Люди боязливо сбились в кучу к снежному борту – они шли с работы и давали дорогу Гришке Логуну. Но и он остановился – бригада работала на его участке. Из рядов выдвинулся Виноградов – говорун, бывший директор одной из украинских МТС.

Логун уже успел отойти от того места, где мы сидели, порядочно, голосов нам не было слышно, но все было понятно и без слов. Виноградов, махая руками, что-то объяснял Логуну. Потом Логун ткнул кайловищем в грудь Виноградова, и тот упал навзничь… Виноградов не поднимался. Логун вскочил на него ногами, топтал его, размахивая палкой. Ни один человек из двадцати рабочих его бригады не сделал ни одного движения в защиту своего бригадира. Логун подобрал упавшую шапку, погрозил кулаком и двинулся дальше. Виноградов встал и пошел как ни в чем не бывало. И остальные – бригада шла мимо нас – не выражали ни сочувствия, ни возмущения. Поравнявшись с нами, Виноградов скривил разбитые, кровоточащие губы.

– Вот у Логуна термометр так термометр, – сказал он.

– «Топтать» – это пляска по-блатному, – тихо сказал Вавилов, – или «Ах вы сени, мои сени…».

– Ну, – сказал я Вавилову, приятелю своему, с которым приехал вместе на прииск из самой Бутырской тюрьмы, – что ты скажешь? Надо что-то решать. Вчера нас еще не били. Могут ударить завтра. Что ты сделал бы, если Логун тебя, как Виноградова? А?

– Стерпел бы, наверное, – тихо ответил Вавилов.

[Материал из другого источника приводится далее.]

(** The nodes chosen are the first that fit. *)
Lemma allocate_loop_assigned cap job online assigned loads : NoDup online ->
  (allocate_loop cap job online assigned loads).1 =
  assigned ++ take (requested_nodes job - length assigned) (List.filter (fits cap loads job) online).
Proof.
  intros Hnd. revert assigned loads. induction Hnd as [|nid online Hni Hnd IH]; intros assigned loads; simpl.
  { by rewrite take_nil, app_nil_r. }
  destruct (Nat.leb_spec (requested_nodes job) (length assigned)) as [Hle|Hlt].
  { replace (requested_nodes job - length assigned) with 0 by lia. by rewrite app_nil_r. }
  destruct (fits cap loads job nid) eqn:Hf; rewrite IH.
  - rewrite length_app, <- app_assoc. f_equal.
    replace (requested_nodes job - length assigned) with (S (requested_nodes job - (length assigned + 1))) by lia.
    simpl. f_equal. f_equal. apply filter_ext_in. intros x Hx. apply fits_other. set_solver.
  - done.
Qed.

Lemma take_node_within cap loads job nid :
  small_job cap job -> within cap loads -> fits cap loads job nid = true ->
  within cap (alter (take_node job) nid loads) /\ grown loads (alter (take_node job) nid loads).
Proof.
  intros [Hm Hw] Hin Hf. unfold fits in Hf. destruct (loads !! nid) as [l|] eqn:Hl; [|done].
  apply Z.leb_le in Hf. pose proof (Forall_lookup_1 _ _ _ _ Hin Hl) as Hb. simpl in Hb.
  assert (u64 (memory_used l + memory_per_node job) = memory_used l + memory_per_node job)%Z as Hu
    by (apply u64_small; lia).
  split.
  - apply Forall_alter; [done|]. intros x Hx _. assert (x = l) as -> by congruence.
    simpl. rewrite Hu in Hf |- *. lia.
  - apply Forall2_same_length_lookup. split; [by rewrite length_alter|]. intros i x y Hx Hy.
    destruct (decide (i = nid)) as [->|Hne].
    + rewrite list_lookup_alter_eq, Hx in Hy. assert (x = l) as -> by congruence.
      injection Hy as <-. simpl. rewrite Hu. lia.
    + rewrite list_lookup_alter_ne in Hy by done. simplify_eq. lia.
Qed.

Lemma allocate_loop_loads cap job online assigned loads :
  small_job cap job -> within cap loads ->
  within cap (allocate_loop cap job online assigned loads).2 /\
  grown loads (allocate_loop cap job online assigned loads).2.
Proof.
  intros Hj. revert assigned loads. induction online as [|nid online IH]; intros assigned loads Hin; simpl.
  { split; [done|apply grown_refl]. }
  destruct (_ <=? _); [split; [done|apply grown_refl]|].
  destruct (fits cap loads job nid) eqn:Hf; [|by apply IH].
  destruct (take_node_within cap loads job nid Hj Hin Hf) as [H1 H2].
  destruct (IH (assigned ++ [nid]) _ H1) as [H3 H4]. split; [done|]. by eapply grown_trans.
Qed.

(** A job that does not fit does not fit later in the tick. *)
Lemma fits_grown cap l l' job nid :
  small_job cap job -> within cap l' -> within cap l -> grown l l' ->
  fits cap l' job nid = true -> fits cap l job nid = true.
Proof.
  intros [Hm Hw] Hin' Hin Hg. unfold fits.
  destruct (l' !! nid) as [b|] eqn:Hb; [|done]. intros Hf%Z.leb_le.
  destruct (Forall2_lookup_r _ _ _ _ _ Hg Hb) as (a & Ha & Hab). simpl in Hab. rewrite Ha. apply Z.leb_le.
  pose proof (Forall_lookup_1 _ _ _ _ Hin' Hb) as Hb'. simpl in Hb'.
  pose proof (Forall_lookup_1 _ _ _ _ Hin Ha) as Ha'. simpl in Ha'.
  rewrite u64_small in Hf by lia. rewrite u64_small by lia. lia.
Qed.

Lemma filter_length_mono {A} (f g : A -> bool) l :
  (forall x, f x = true -> g x = true) -> length (List.filter f l) <= length (List.filter g l).
Proof.
  intros H. induction l as [|x l IH]; simpl; [done|].
  destruct (f x) eqn:E; [rewrite (H x E); simpl; lia|]. destruct (g x); simpl; lia.
Qed.

Lemma can_allocate_grown cap job online l l' :
  small_job cap job -> within cap l' -> within cap l -> grown l l' ->
  can_allocate cap job online l = false -> can_allocate cap job online l' = false.
Proof.
  intros Hj H1 H2 Hg. unfold can_allocate. rewrite !Nat.leb_gt. intros Hlt.
  eapply Nat.le_lt_trans; [|exact Hlt]. apply filter_length_mono. intros nid. by apply fits_grown.
Qed.

(** ** Lemmas: placement *)

(** What a started job looks like. *)
Definition placed (online : list nat) (j : JobDescriptor) : Prop :=
  status j = RUNNING /\ length (assigned_nodes j) = requested_nodes j /\
  NoDup (assigned_nodes j) /\ assigned_nodes j ⊆ online.

Lemma allocate_placed cap job online loads now k : NoDup online ->
  can_allocate cap job online loads = true ->
  placed online (start_job now k (allocate cap job online loads).1) /\
  job_id (start_job now k (allocate cap job online loads).1) = job_id job.
Proof.
  intros Hnd Hc%Nat.leb_le. unfold allocate.
  pose proof (allocate_loop_assigned cap job online [] loads Hnd) as Ha. rewrite Nat.sub_0_r in Ha.
  destruct (allocate_loop cap job online [] loads) as [ns l]. simpl in *. subst ns.
  split; [|done]. split_and!; simpl; [done| | |].
  - rewrite length_take. lia.
  - eapply sublist_NoDup; [|apply sublist_take]. by apply NoDup_ListNoDup, List.NoDup_filter, NoDup_ListNoDup.
  - intros x Hx. eapply elem_of_sublist in Hx; [|apply sublist_take].
    apply elem_of_lfilter in Hx. tauto.
Qed.

Definition ids (l : list JobDescriptor) : list Z := job_id <$> l.

Lemma place_spec cap online now k q loads : NoDup online ->
  Forall (small_job cap) q -> within cap loads ->
  let '(rest, started, loads') := place cap online now k q loads in
  within cap loads' /\ grown loads loads' /\
  Forall (fun j => can_allocate cap j online loads' = false) rest /\
  Forall (placed online) started /\
  rest `sublist_of` q /\ ids (rest ++ started) ≡ₚ ids q.
Proof.
  intros Hnd Hq. revert k loads. induction Hq as [|job q Hj _ IH]; intros k loads Hin; simpl.
  { split_and!; try done. apply grown_refl. }
  destruct (can_allocate cap job online loads) eqn:Hc.
  - destruct (allocate_placed cap job online loads now k Hnd Hc) as [Hp Hid].
    destruct (allocate_loop_loads cap job online [] loads Hj Hin) as [Hw Hg].
    unfold allocate in *. destruct (allocate_loop cap job online [] loads) as [ns l1]. simpl in *.
    specialize (IH (S k) l1 Hw). destruct (place cap online now (S k) q l1) as [[rest started] l2].
    destruct IH as (H1 & H2 & H3 & H4 & H5 & H6). split_and!; try done.
    + by eapply grown_trans.
    + by constructor.
    + by constructor.
    + unfold ids in *. rewrite fmap_app, fmap_cons. simpl. rewrite <- Permutation_middle.
      by rewrite <- fmap_app, H6.
  - specialize (IH k loads Hin). destruct (place cap online now k q loads) as [[rest started] l2].
    destruct IH as (H1 & H2 & H3 & H4 & H5 & H6). split_and!; try done.
    + constructor; [|done]. by eapply can_allocate_grown.
    + by constructor.
    + unfold ids in *. simpl. by rewrite H6.
Qed.

(** ** Lemmas: preemption *)

Lemma find_victim_spec job l b v a :
  find_victim job l = Some (b, v, a) ->
  l = b ++ v :: a /\ priority v = LOW /\ requested_nodes job <= length (assigned_nodes v).
Proof.
  revert b; induction l as [|x l IH]; intros b; simpl; [done|].
  destruct (match priority x with LOW => _ | _ => false end) eqn:E.
  - intros [= <- <- <-]. destruct (priority x); try done. apply Nat.leb_le in E. done.
  - destruct (find_victim job l) as [[[b' v'] a']|]; simpl; [|done]. intros [= <- <- <-].
    destruct (IH b' eq_refl) as (-> & ? & ?). done.
Qed.

Lemma drop_empty_id l : Forall (fun j => assigned_nodes j <> []) l -> drop_empty l = l.
Proof.
  induction 1 as [|j l Hj _ IH]; [done|]. unfold drop_empty in *. simpl. rewrite IH.
  by destruct (assigned_nodes j).
Qed.

Lemma drop_empty_app l k : drop_empty (l ++ k) = drop_empty l ++ drop_empty k.
Proof. apply List.filter_app. Qed.

Lemma set_lists_twice q a h q' a' h' s : set_lists q a h (set_lists q' a' h' s) = set_lists q a h s.
Proof. done. Qed.

(** The preemption pass over jobs none of which fits: it starts nothing. *)
Lemma preempt_loop_spec online now k pos todo s loads :
  Forall (fun j => can_allocate (cap s) j online loads = false) todo ->
  Forall (fun j => assigned_nodes j <> []) (active s) ->
  preempt_loop online now k pos todo s loads = Finished k s loads \/
  exists job before victim after,
    job ∈ todo /\ prio_int HIGH <= prio_int (priority job) /\
    active s = before ++ victim :: after /\ priority victim = LOW /\
    requested_nodes job <= length (assigned_nodes victim) /\
    preempt_loop online now k pos todo s loads =
      Undefined k (set_lists (with_status RESCHEDULING victim :: queue s) (before ++ after) (history s) s) loads.
Proof.
  intros Htodo Hact. revert pos. induction Htodo as [|job todo Hjob _ IH]; intros pos; [by left|].
  cbn [preempt_loop].
  assert (Hskip : forall pos', preempt_loop online now k pos' todo s loads = Finished k s loads \/
    exists j before victim after, j ∈ job :: todo /\ prio_int HIGH <= prio_int (priority j) /\
      active s = before ++ victim :: after /\ priority victim = LOW /\
      requested_nodes j <= length (assigned_nodes victim) /\
      preempt_loop online now k pos' todo s loads =
      Undefined k (set_lists (with_status RESCHEDULING victim :: queue s) (before ++ after) (history s) s) loads).
  { intros pos'. destruct (IH pos') as [?|(j & b & v & a & Hj & H)]; [by left|].
    right. exists j, b, v, a. split; [by right|done]. }
  destruct (Nat.ltb_spec (prio_int (priority job)) (prio_int HIGH)) as [|Hp]; [apply Hskip|].
  rewrite Hjob. destruct (find_victim job (active s)) as [[[b v] a]|] eqn:Hv.
  - right. destruct (find_victim_spec _ _ _ _ _ Hv) as (Heq & Hlow & Hlen).
    exists job, b, v, a. split_and!; try done; [left|]. unfold preempt_body. rewrite Hjob.
    rewrite Heq in Hact. apply Forall_app in Hact as [Hb Ha]. inversion Ha; subst.
    rewrite drop_empty_app. change (drop_empty (empty_job :: a)) with (drop_empty a).
    by rewrite !drop_empty_id.
  - rewrite drop_empty_id by done. destruct s. apply Hskip.
Qed.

И я понял, что он уже давно думал об этой неотвратимости.

Потом я понял, что тут все дело в физическом преимуществе, если это касается бригадиров, дневальных, смотрителей – всех людей невооруженных. Пока я сильнее – меня не ударят. Ослабел – меня бьет всякий. Бьет дневальный, бьет банщик, парикмахер и повар, десятник и бригадир, бьет любой блатной, хоть самый бессильный. Физическое преимущество конвоира – в его винтовке.

Сила начальника, который бьет меня, – это закон, и суд, и трибунал, и охрана, и войска. Нетрудно ему быть сильней меня. Сила блатных – в их множестве, в их «коллективе», в том, что они могут со второго слова зарезать (и сколько раз я это видел). Но я еще силен. Меня может бить начальник, конвоир, блатной. Дневальный, десятник и парикмахер меня еще бить не могут.

Когда-то Полянский, физкультурный деятель в прошлом, получавший много посылок и не поделившийся никогда ни с кем ни одним куском, укоризненно говорил мне, что просто не понимает, как люди могут довести себя до такого состояния, когда их бьют, возмущался моими возражениями. Но не прошло и года, как я встретил Полянского – доходягу, фитиля, сборщика окурков, жаждавшего за суп чесать пятки на ночь каким-то блатным паханам.

Полянский был честен. Какие-то тайные муки терзали его – настолько сильные, острые, навечные, что сумели пробиться сквозь лед, сквозь смерть, сквозь равнодушие и побои, сквозь голод, бессонницу и страх.

Как-то настал праздничный день, а нас в праздники сажали под замок, – это называлось праздничной изоляцией, – и были люди, которые встречались друг с другом, познакомились друг с другом, поверили друг другу именно на этих изоляциях. Как ни страшна, как ни унизительна была изоляция, она была легче работы для заключенных пятьдесят восьмой. Ведь изоляция была отдыхом, пусть минутным, а кто бы тогда разобрался, минута, или сутки, или год, или столетие нужно было нам, чтобы вернуться в прежнее свое тело, – в прежнюю свою душу мы и не рассчитывали вернуться. И не вернулись, конечно. Никто не вернулся. Так вот, Полянский был честен, мой сосед по нарам в изоляционный день.

– Я хотел давно тебя спросить одну вещь.

– Что же это за вещь?

– Когда несколько месяцев назад я смотрел на тебя, как ты ходишь, как не можешь перешагнуть бревна на своем пути и должен обходить бревно, которое перешагнет собака. Когда ты шаркаешь ногами по камням и маленькая неровность, чуточный бугорок на пути казался препятствием неодолимым, вызывающим сердцебиение, одышку и требующим длительного отдыха, я смотрел на тебя и думал – вот лодырь, вот филон, опытная сволочь, симулянт.

– Ну? А потом ты понял?

– Потом я понял. Понял. Когда сам ослабел. Когда меня все стали толкать, бить, а для человека нет лучше ощущения сознавать, что кто-то еще слабее, еще хуже.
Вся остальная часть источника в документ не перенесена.